Publicado 14/09/2026 05:41

O CEO da Anthropic afirma que é hora de frear o desenvolvimento da IA: “Devemos isso à humanidade, temos que tentar”

Imagem do logotipo da Claude.
ANTHROPIC

MADRID 14 set. (Portaltic/EP) -

O CEO da Anthropic, Dario Amodei, alertou em uma carta aberta que é necessário desacelerar o ritmo de desenvolvimento das capacidades dos modelos de Inteligência Artificial (IA), diante de uma tecnologia que, embora tenha o potencial de transformar positivamente a sociedade, pode acarretar riscos catastróficos.

“Devemos desacelerar o ritmo com que aprimoramos as capacidades dos modelos de IA”, afirmou Amodei na carta publicada em seu site, devido aos riscos de desalinhamento (quando um sistema de IA age de forma diferente das intenções de seus criadores) e a incidentes de segurança.

De fato, a Amodei cita um caso recente como exemplo de que, desde este verão, os sistemas de IA avançam “em um ritmo vertiginoso”, pois os próprios modelos estão ajudando a projetar a próxima geração de sistemas.

O caso Hugging Face, no qual agentes coordenados pela OpenAI realizaram ataques cibernéticos não solicitados e até tentaram “hackear” sistemas de avaliação, colocou a Amodei em alerta como um evento em que os sistemas de IA chegaram a “se sacrificar pelo sucesso do grupo”, e tentaram invadir o “avaliador” responsável por medir seu desempenho.

“É fácil descartar esse incidente porque ninguém ficou ferido e o dano econômico foi mínimo, mas, na minha opinião, um enxame com capacidades maiores, porém com um nível semelhante de desalinhamento, poderia ter causado danos catastróficos”, destacou o CEO da Anthropic, e alertou que uma “botnet” persistente poderia causar “centenas de bilhões de dólares” em danos em um prazo de seis a doze meses, para, em seguida, propor um plano de três etapas para regular o ritmo da IA.

Com esse plano, ele pretende “desenvolver a IA em um ritmo equilibrado que garanta sua segurança, ao mesmo tempo em que se obtêm seus benefícios e se abordam importantes dilemas geopolíticos”, envolvendo todas as esferas da sociedade.

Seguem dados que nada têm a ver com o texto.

(* ===== verification/Address.v ===== *)
(** * Socket addresses

    Models the part of [src/libsponge/util/address.hh] and [.cc] that does not
    ask the resolver: an address is a size and the bytes of a
    [sockaddr_storage]; an IPv4 address has the layout of [sockaddr_in] on a
    little-endian Linux host (family in bytes 0-1, port in bytes 2-3 and address
    in bytes 4-7, the latter two in network order). *)

From S2P Require Import Prelude Buffers Parser.

Definition sizeof_sockaddr_storage : Z := 128.
Definition sizeof_sockaddr_in : Z := 16.
Definition AF_INET : Z := 2.

Record Address := mkAddress {
  ad_size : Z;               (* _size *)
  ad_storage : list byte     (* _address.storage *)
}.

#[export] Instance Address_eq_dec : EqDecision Address.
Proof. solve_decision. Defined.

(** [Address(const sockaddr *addr, size_t size)]: [addr] are the bytes pointed
    to; the rest of the storage is zero. *)
Definition Address_of_sockaddr (addr : list byte) (size : Z) : res Address :=
  if sizeof_sockaddr_storage <? size then Throw runtime_error
  else
    let copied := take (Z.to_nat size) addr in
    Ok (mkAddress size
          (copied ++ replicate (Z.to_nat (sizeof_sockaddr_storage - zlen copied)) x00)).

(** The field [ss_family], in host (little-endian) order. *)
Definition ss_family (storage : list byte) : Z := be_val (rev (take 2 storage)).

Definition ipv4_numeric (a : Address) : res Z :=
  if negb (ss_family (ad_storage a) =? AF_INET) || negb (ad_size a =? sizeof_sockaddr_in)
  then Throw runtime_error
  else Ok (be_val (take 4 (drop 4 (ad_storage a)))).

Definition from_ipv4_numeric (ip_address : Z) : res Address :=
  let ipv4_addr := rev (be_bytes 2 AF_INET) ++ [x00; x00] ++ be_bytes 4 ip_address ++ replicate 8 x00 in
  Address_of_sockaddr ipv4_addr sizeof_sockaddr_in.

(** The number of the dotted quad "a.b.c.d". *)
Definition quad (a b c d : Z) : Z := ((a * 256 + b) * 256 + c) * 256 + d.

(** [operator==]: sizes, then [memcmp]. *)
Definition Address_eqb (a b : Address) : bool :=
  (ad_size a =? ad_size b) &&
  bool_decide (take (Z.to_nat (ad_size a)) (ad_storage a) = take (Z.to_nat (ad_size a)) (ad_storage b)).

(** An address built from a number. *)
Definition ipv4_address (ip : Z) : Address :=
  mkAddress 16 ([x02; x00; x00; x00] ++ be_bytes 4 ip ++ replicate 120 x00).

Lemma from_ipv4_numeric_eq ip : from_ipv4_numeric ip = Ok (ipv4_address ip).
Proof. done. Qed.

Lemma ipv4_numeric_address ip : ipv4_numeric (ipv4_address ip) = Ok (u32 ip).
Proof.
  unfold ipv4_numeric. cbn [ipv4_address ad_storage ad_size].
  change (ss_family _ =? AF_INET) with true. cbn [negb orb]. change (16 =? sizeof_sockaddr_in) with true.
  cbn [negb]. f_equal. change (drop 4 _) with (be_bytes 4 ip ++ replicate 120 x00).
  rewrite take_app_le, take_ge by (rewrite length_be_bytes; lia). apply be_val_bytes.
Qed.

(** Round trip of numeric addresses: [from_ipv4_numeric] never throws and
    [ipv4_numeric] gives the number back. *)
Lemma ipv4_numeric_roundtrip ip :
  is_u32 ip -> (a ← from_ipv4_numeric ip; ipv4_numeric a) = Ok ip.
Proof.
  intros H. rewrite from_ipv4_numeric_eq. cbn [mbind res_bind].
  by rewrite ipv4_numeric_address, u32_small.
Qed.

Lemma ipv4_numeric_range a ip : ipv4_numeric a = Ok ip -> is_u32 ip.
Proof.
  unfold ipv4_numeric. destruct (_ || _); [done|]. intros [= <-].
  pose proof (be_val_range (take 4 (drop 4 (ad_storage a)))) as H.
  assert (zlen (take 4 (drop 4 (ad_storage a))) <= 4) by (rewrite length_take; lia).
  assert (256 ^ zlen (take 4 (drop 4 (ad_storage a))) <= 256 ^ 4) by (apply Z.pow_le_mono_r; lia).
  change (256 ^ 4) with 4294967296 in *. word_unfold. lia.
Qed.

(** ** The resolver

    [Address(ip, port)] asks [getaddrinfo] with [AI_NUMERICHOST] and
    [AI_NUMERICSERV], [port()] asks [getnameinfo] with [NI_NUMERICSERV].  The
    dotted quads of the sources all come from [inet_ntoa], so they are given by
    the number they print. *)
Class Resolver := {
  getaddrinfo_numeric : Z -> Z -> res (list byte * Z);
  getnameinfo_port : Address -> res Z
}.

Definition Address_of_ip_port `{Resolver} (ip port : Z) : res Address :=
  r ← getaddrinfo_numeric ip port;
  Address_of_sockaddr (fst r) (snd r).

(** The number is converted to [uint16_t]. *)
Definition port `{Resolver} (a : Address) : res Z :=
  p ← getnameinfo_port a;
  Ok (u16 p).

Lemma port_range `{Resolver} a p : port a = Ok p -> is_u16 p.
Proof.
  unfold port. intros (x & _ & [= <-])%res_bind_ok. apply Z.mod_pos_bound. done.
Qed.

(** The bytes of a [sockaddr_in]. *)
Definition sockaddr_in (ip port : Z) : list byte :=
  rev (be_bytes 2 AF_INET) ++ be_bytes 2 port ++ be_bytes 4 ip ++ replicate 8 x00.

(** What the manual pages say of the two calls on IPv4 addresses. *)
Class ResolverSpec `{Resolver} := {
  getaddrinfo_ipv4 ip port :
    is_u32 ip -> is_u16 port -> getaddrinfo_numeric ip port = Ok (sockaddr_in ip port, 16);
  getnameinfo_ipv4 a :
    ss_family (ad_storage a) = AF_INET -> ad_size a = 16 ->
    getnameinfo_port a = Ok (be_val (take 2 (drop 2 (ad_storage a))))
}.

(** [a] is the IPv4 address [ip] with port [p]. *)
Definition addresses `{Resolver} (a : Address) (ip p : Z) : Prop :=
  ipv4_numeric a = Ok ip /\ port a = Ok p.

Lemma Address_of_ip_port_ok `{ResolverSpec} ip p :
  is_u32 ip -> is_u16 p -> exists a, Address_of_ip_port ip p = Ok a /\ addresses a ip p.
Proof.
  intros Hip Hp. unfold Address_of_ip_port. rewrite getaddrinfo_ipv4 by done. cbn [mbind res_bind fst snd].
  eexists. split; [reflexivity|]. unfold addresses, ipv4_numeric, port.
  change (ss_family _) with AF_INET. cbn [ad_size]. cbn [negb orb Z.eqb AF_INET sizeof_sockaddr_in].
  split.
  - f_equal. etransitivity; [|by apply u32_small]. apply (be_val_bytes 4).
  - rewrite getnameinfo_ipv4 by done. cbn [mbind res_bind]. f_equal.
    assert (E : be_val (be_bytes 2 p) = p) by (etransitivity; [apply be_val_bytes|by apply u16_small]).
    transitivity (u16 p); [|by apply u16_small]. exact (f_equal u16 E).
Qed.

(** The resolver of a host that answers numeric queries only. *)
Definition numeric_Resolver : Resolver := {|
  getaddrinfo_numeric ip port := Ok (sockaddr_in ip port, 16);
  getnameinfo_port a :=
    if ss_family (ad_storage a) =? AF_INET then Ok (be_val (take 2 (drop 2 (ad_storage a))))
    else Throw runtime_error
|}.

Lemma numeric_ResolverSpec : @ResolverSpec numeric_Resolver.
Proof. split; [done|]. intros a Hf _. cbn. by rewrite Hf. Qed.
Lemma fd_write_spec buffer wa f :
  match fd_write buffer wa f with
  | Ok (n, f') => wrote (concat buffer) wa f n f'
  | Throw e => write_failed (concat buffer) e
  | Undefined => False
  end.
Proof.
  unfold fd_write.
  destruct (write_rounds_spec (S (length (concat buffer))) buffer wa 0 f) as (r & -> & Hr); try lia.
  cbn [default]. destruct r as [[n f']|e|]; [|done|done]. by rewrite Z.sub_0_r in Hr.
Qed.

Lemma fd_write_cases buffer wa f :
  match fd_write buffer wa f with
  | Ok (n, f') => wrote (concat buffer) wa f n f'
  | Throw e => call_failed e
  | Undefined => False
  end.
Proof.
  pose proof (fd_write_spec buffer wa f) as Hs. destruct (fd_write buffer wa f) as [?|e|]; [done| |done].
  destruct Hs as [?|[-> _]]; [by right|by left].
Qed.
End Specified.

(** ** Datagrams

    A datagram socket takes a message whole or not at all. *)
Class DatagramSpec (K : Type) `{Kernel K} := datagram_whole bufs (k : K) r k' :
  sys_writev bufs k = (r, k') -> 0 <= rv r -> rv r = zlen (concat bufs).

Lemma fd_write_datagram {K} `{Kernel K} (taken written : K -> list byte) `{!KernelSpec K taken written}
    `{!DatagramSpec K} buffer wa (f f' : File K) n :
  fd_write buffer wa f = Ok (n, f') ->
  n = zlen (concat buffer) /\ fd_write_count (f_fd f') = u32 (fd_write_count (f_fd f) + 1).
Proof.
  unfold fd_write. cbn [write_rounds]. rewrite iovecs_bufs.
  destruct (sys_writev buffer (f_kernel f)) as [r k'] eqn:E.
  destruct (writev_cases taken written buffer _ _ _ E) as [[c ->]|(Hfit & -> & Hrv & _ & _ & b' & Eb & Hb')]; [done|].
  pose proof (datagram_whole _ _ _ _ E ltac:(lia)) as Hw.
  destruct (_ && _); [done|]. rewrite bv_size_eq, s64_small, (proj2 (Z.ltb_ge _ _)) by word_lia. rewrite Eb.
  rewrite Hw, Nat2Z.id, drop_all in Hb'. rewrite bv_size_eq, Hb' by (rewrite Hb'; cbn; lia). cbn [length].
  rewrite andb_false_r. intros [= <- <-]. split; [|done]. rewrite Z.add_0_l, Hw. apply u64_small. word_lia.
Qed.

(** A datagram that is sent in part is a [runtime_error]. *)
Lemma udp_sendto_spec {K} `{Kernel K} to l (f : File K) :
  match udp_sendto to l f with
  | Ok f' => fd_write_count (f_fd f') = u32 (fd_write_count (f_fd f) + 1)
  | Throw e => e = runtime_error \/ call_failed e
  | Undefined => False
  end.
Proof.
  unfold udp_sendto, sendmsg_helper, SystemCall. destruct (sys_sendmsg _ _ _) as [r k].
  destruct (_ || _); cbn [mbind res_bind]; [|eauto with sponge]. destruct (negb _); [by left|done].
Qed.

(** ** Bounded histories

    [ok] says that an object will not pass 2^62 bytes to its reader. *)
Class KernelBounded (K : Type) `{Kernel K} (taken : K -> list byte) (ok : K -> Prop) := {
  bounded_taken k : ok k -> zlen (taken k) < 2 ^ 62;
  bounded_read n k : ok k -> ok (snd (sys_read n k));
  bounded_writev bufs k : ok k -> ok (snd (sys_writev bufs k));
  bounded_shutdown how k : ok k -> ok (snd (sys_shutdown how k))
}.

Section Bounded.
Context {K : Type} `{Kernel K} (taken : K -> list byte) (ok : K -> Prop) `{!KernelBounded K taken ok}.

Lemma fd_read_bounded limit (f f' : File K) l :
  fd_read limit f = Ok (l, f') -> ok (f_kernel f) -> ok (f_kernel f').
Proof.
  unfold fd_read. intros E Hk. pose proof (bounded_read (Z.min BUFFER_SIZE limit) _ Hk) as Hr.
  destruct (sys_read _ _) as [[r st] k]. apply res_bind_ok in E as (n & _ & E).
  destruct (_ <? n); [done|]. by injection E as _ <-.
Qed.

Lemma fd_write_bounded buffer wa (f f' : File K) n :
  fd_write buffer wa f = Ok (n, f') -> ok (f_kernel f) -> ok (f_kernel f').
Proof. apply fd_write_keeps. intros bufs k. apply bounded_writev. Qed.

Lemma shutdown_bounded how (f f' : File K) :
  socket_shutdown how f = Ok f' -> ok (f_kernel f) -> ok (f_kernel f').
Proof.
  unfold socket_shutdown. intros E Hk. pose proof (bounded_shutdown how _ Hk) as Hs.
  destruct (sys_shutdown _ _) as [r k]. apply res_bind_ok in E as (n & _ & E).
  repeat (destruct (how =? _); [by injection E as <-|]). done.
Qed.
End Bounded.

(** C30.  Writing to a descriptor: whatever the kernel does within its
    specification, the call ends; it returns the number of bytes the kernel took,
    which are the first bytes of the buffer in order, and all of them under
    [write_all]; it throws only the error of a failed [writev], or because a
    [writev] took nothing of a non-empty buffer. *)
Theorem fd_write_correct {K} `{Kernel K} (taken written : K -> list byte)
    `{!KernelSpec K taken written} (buffer : BufferViewList) (write_all : bool) (f : File K) :
  match fd_write buffer write_all f with
  | Ok (n, f') => wrote taken written (concat buffer) write_all f n f'
  | Throw e => write_failed (concat buffer) e
  | Undefined => False
  end.
Proof. by apply fd_write_spec. Qed.

Lemma take_min_len {A} n (l : list A) : take n l = take (n `min` length l) l.
Proof. destruct (Nat.le_gt_cases n (length l)); [f_equal; lia|rewrite !take_ge by lia; done]. Qed.

(** ** A concrete object: packets wait in [inbox], [writev] takes at most
    [chunk] bytes at a time, datagrams are sent whole. *)

Record Pipe := mkPipe {
  inbox : list (list byte * list byte);     (* address bytes, payload *)
  outbox : list (option Address * list byte);
  chunk : Z;
  pipe_taken : list byte
}.

Definition pipe_next (n : Z) (k : Pipe) : (list byte * list byte) * Pipe :=
  match inbox k with
  | [] => (([], []), k)
  | m :: rest => (m, mkPipe rest (outbox k) (chunk k) (pipe_taken k ++ take (Z.to_nat n) (snd m)))
  end.
Definition pipe_put (to : option Address) (l : list byte) (k : Pipe) : Pipe :=
  mkPipe (inbox k) (outbox k ++ [(to, l)]) (chunk k) (pipe_taken k).
Definition ok_ret (n : Z) : sysret := mkSys n 0.
Definition EINVAL : Z := 22.
Definition MAX_RW_COUNT : Z := 0x7ffff000.

#[export] Instance Pipe_Kernel : Kernel Pipe := {
  sys_read n k := let n := Z.min MAX_RW_COUNT n in
                  let '((_, l), k') := pipe_next n k in
                  let l := take (Z.to_nat n) l in (ok_ret (zlen l), l, k');
  sys_writev bufs k :=
    if 2 ^ 63 <=? zlen (concat bufs) then (mkSys (-1) EINVAL, k) else
    let l := take (Z.to_nat (Z.min MAX_RW_COUNT (chunk k))) (concat bufs) in (ok_ret (zlen l), pipe_put None l k);
  sys_recvfrom n k := let '((a, l), k') := pipe_next n k in
                      (ok_ret (zlen l), take (Z.to_nat n) l, (a, zlen a), k');
  sys_sendmsg d bufs k := (ok_ret (zlen (concat bufs)), pipe_put (Some d) (concat bufs) k);
  sys_shutdown how k := (ok_ret 0, k);
  sys_close k := (ok_ret 0, k);
  sys_getfl k := (ok_ret 0, k);
  sys_setfl fl k := (ok_ret 0, k)
}.

Definition pipe_written (k : Pipe) : list byte := concat (map snd (outbox k)).

Lemma returned_ok n : 0 <= n <= MAX_RW_COUNT -> returned (ok_ret n).
Proof. unfold returned, MAX_RW_COUNT. cbn. lia. Qed.

#[export] Instance Pipe_Spec : KernelSpec Pipe pipe_taken pipe_written.
Proof.
  split.
  - intros n k r l k' Hn. cbn. unfold pipe_next, pipe_written.
    destruct (inbox k) as [|[a m] rest]; intros [= <- <- <-] Hr; cbn in *;
      rewrite ?take_nil, ?app_nil_r; cbn; split_and!; try done; rewrite ?length_take; lia.
  - intros n k r l k'. cbn. destruct (pipe_next _ k) as [[a m] k1]. intros [= <- _ _]. apply returned_ok.
    rewrite length_take. unfold MAX_RW_COUNT. lia.
  - intros bufs k r k'. cbn -[Z.leb Z.pow]. destruct (2 ^ 63 <=? _) eqn:El; bool_prop;
      [intros [= <- <-]; cbn; lia|]. intros [= <- <-] _. cbn -[Z.pow]. rewrite Nat2Z.id. unfold pipe_written, pipe_put. cbn.
    rewrite map_app, concat_app. cbn. rewrite app_nil_r. split_and!; try done.
    + rewrite length_take. lia.
    + f_equal. rewrite length_take. apply take_min_len.
  - intros bufs k r k'. cbn -[Z.leb Z.pow]. destruct (2 ^ 63 <=? _); intros [= <- <-]; [by split|].
    apply returned_ok. rewrite length_take. unfold MAX_RW_COUNT. lia.
  - by intros how k r k' [= <- <-].
  - by intros k r k' [= <- <-].
  - by intros k r k' [= <- <-].
  - by intros fl k r k' [= <- <-].
Qed.

Definition pipe_ok (k : Pipe) : Prop :=
  zlen (pipe_taken k) + zlen (concat (map snd (inbox k))) < 2 ^ 62.

#[export] Instance Pipe_Bounded : KernelBounded Pipe pipe_taken pipe_ok.
Proof.
  unfold pipe_ok. split; cbn -[Z.leb Z.pow]; [intros; lia| |intros bufs k Hk; by destruct (_ <=? _)|done..].
  intros n k Hk. generalize (Z.min MAX_RW_COUNT n). clear n. intros n. unfold pipe_next. destruct (inbox k) as [|[a m] rest] eqn:E; cbn in *; [by rewrite E|].
  rewrite length_app in *. rewrite length_take. lia.
Qed.

Lemma pipe_writev_inbox bufs (k : Pipe) : inbox (snd (sys_writev bufs k)) = inbox k.
Proof. cbn -[Z.leb Z.pow]. by destruct (_ <=? _). Qed.

Lemma pipe_read limit (f f' : File Pipe) l :
  0 <= limit -> fd_read limit f = Ok (l, f') ->
  l = (match inbox (f_kernel f) with
       | [] => []
       | m :: _ => take (Z.to_nat (Z.min BUFFER_SIZE limit)) (snd m)
       end) /\ inbox (f_kernel f') = tail (inbox (f_kernel f)).
Proof.
  intros Hl E. pose proof (fd_read_spec pipe_taken pipe_written limit f Hl) as Hs. rewrite E in Hs.
  destruct Hs as (_ & Ht & _). unfold fd_read in E. cbn [sys_read Pipe_Kernel] in E.
  rewrite (Z.min_r MAX_RW_COUNT) in E by (unfold MAX_RW_COUNT, BUFFER_SIZE; lia).
  unfold pipe_next in E. destruct (inbox (f_kernel f)) as [|m rest] eqn:Ei.
  - apply res_bind_ok in E as (n & _ & E). destruct (_ <? n); [done|]. injection E as E <-. cbn in *.
    rewrite <- (app_nil_r (pipe_taken (f_kernel f))) in Ht at 1. apply app_inv_head in Ht.
    by rewrite Ht, Ei.
  - destruct m as [a d]. apply res_bind_ok in E as (n & _ & E). destruct (_ <? n); [done|].
    injection E as _ <-. cbn in *. by apply app_inv_head in Ht as <-.
Qed.

(** Five bytes through a pipe that takes two at a time, and one byte to a pipe that
    takes nothing. *)
Lemma fd_write_correct_witness :
  let f := mkFile (mkFD 3 false false 0 0) (mkPipe [] [] 2 []) in
  match fd_write [[x01; x02; x03]; []; [x04; x05]] true f with
  | Ok (n, f') => n = 5 /\ pipe_written (f_kernel f') = [x01; x02; x03; x04; x05] /\
                  fd_write_count (f_fd f') = 3
  | _ => False
  end /\
  fd_write [[x01]] false (mkFile (mkFD 3 false false 0 0) (mkPipe [] [] 0 [])) = Throw write_returned_0 /\
  write_failed [x01] write_returned_0.
Proof.
  pose proof (fd_write_correct pipe_taken pipe_written [[x01; x02; x03]; []; [x04; x05]] true
                (mkFile (mkFD 3 false false 0 0) (mkPipe [] [] 2 []))) as H.
  pose proof (fd_write_correct pipe_taken pipe_written [[x01]] false
                (mkFile (mkFD 3 false false 0 0) (mkPipe [] [] 0 []))) as H0.
  cbv zeta. split; [|split; [reflexivity|exact H0]].
  set (r := fd_write _ _ _) in *. vm_compute in r. subst r. destruct H as (_ & Hn & _ & Hw & _).
  rewrite (Hn eq_refl) in Hw. split_and!; [exact (Hn eq_refl)|exact Hw|reflexivity].
Defined.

Com isso, esclareceu ele, não se interrompe “nem o treinamento de modelos nem o progresso técnico”, mas busca-se “garantir que as empresas dediquem tempo suficiente para alinhar e proteger seus modelos, e que avaliadores externos confirmem isso”.

Nesse plano, Amodei destaca que as empresas pioneiras em IA “se comprometem a conceder acesso contínuo, semelhante ao de um funcionário, a uma equipe integrada de avaliadores externos” para que verifiquem o cumprimento das práticas e dos compromissos de segurança ao longo de todo o processo.

Por outro lado, ele afirma que é necessária uma “coordenação democrática”, ou seja, que as empresas de IA de ponta se coordenem dentro dos países democráticos para “estabelecer padrões comuns de segurança, bem como limites ao ritmo do avanço da IA não supervisionada”, ao que acrescenta uma “coordenação global”, na qual “os Estados Unidos e outros governos democráticos tentam se coordenar com governos autoritários”, com o objetivo de verificar o cumprimento dessas normas, apesar do desafio que isso representa.

“As medidas que proponho para avançar neste campo em um ritmo seguro não serão fáceis. Mas acredito que temos a obrigação para com a humanidade de tentar”, afirmou o executivo.

Vale lembrar que, embora Amodei tenha mantido uma postura firme e preocupada em relação à China — com a própria Anthropic publicando, há três dias, um relatório sobre a reprodução do Claude por laboratórios de IA chineses —, ele inclui em seu plano a coordenação com esses países, embora sempre com métodos rigorosos de verificação.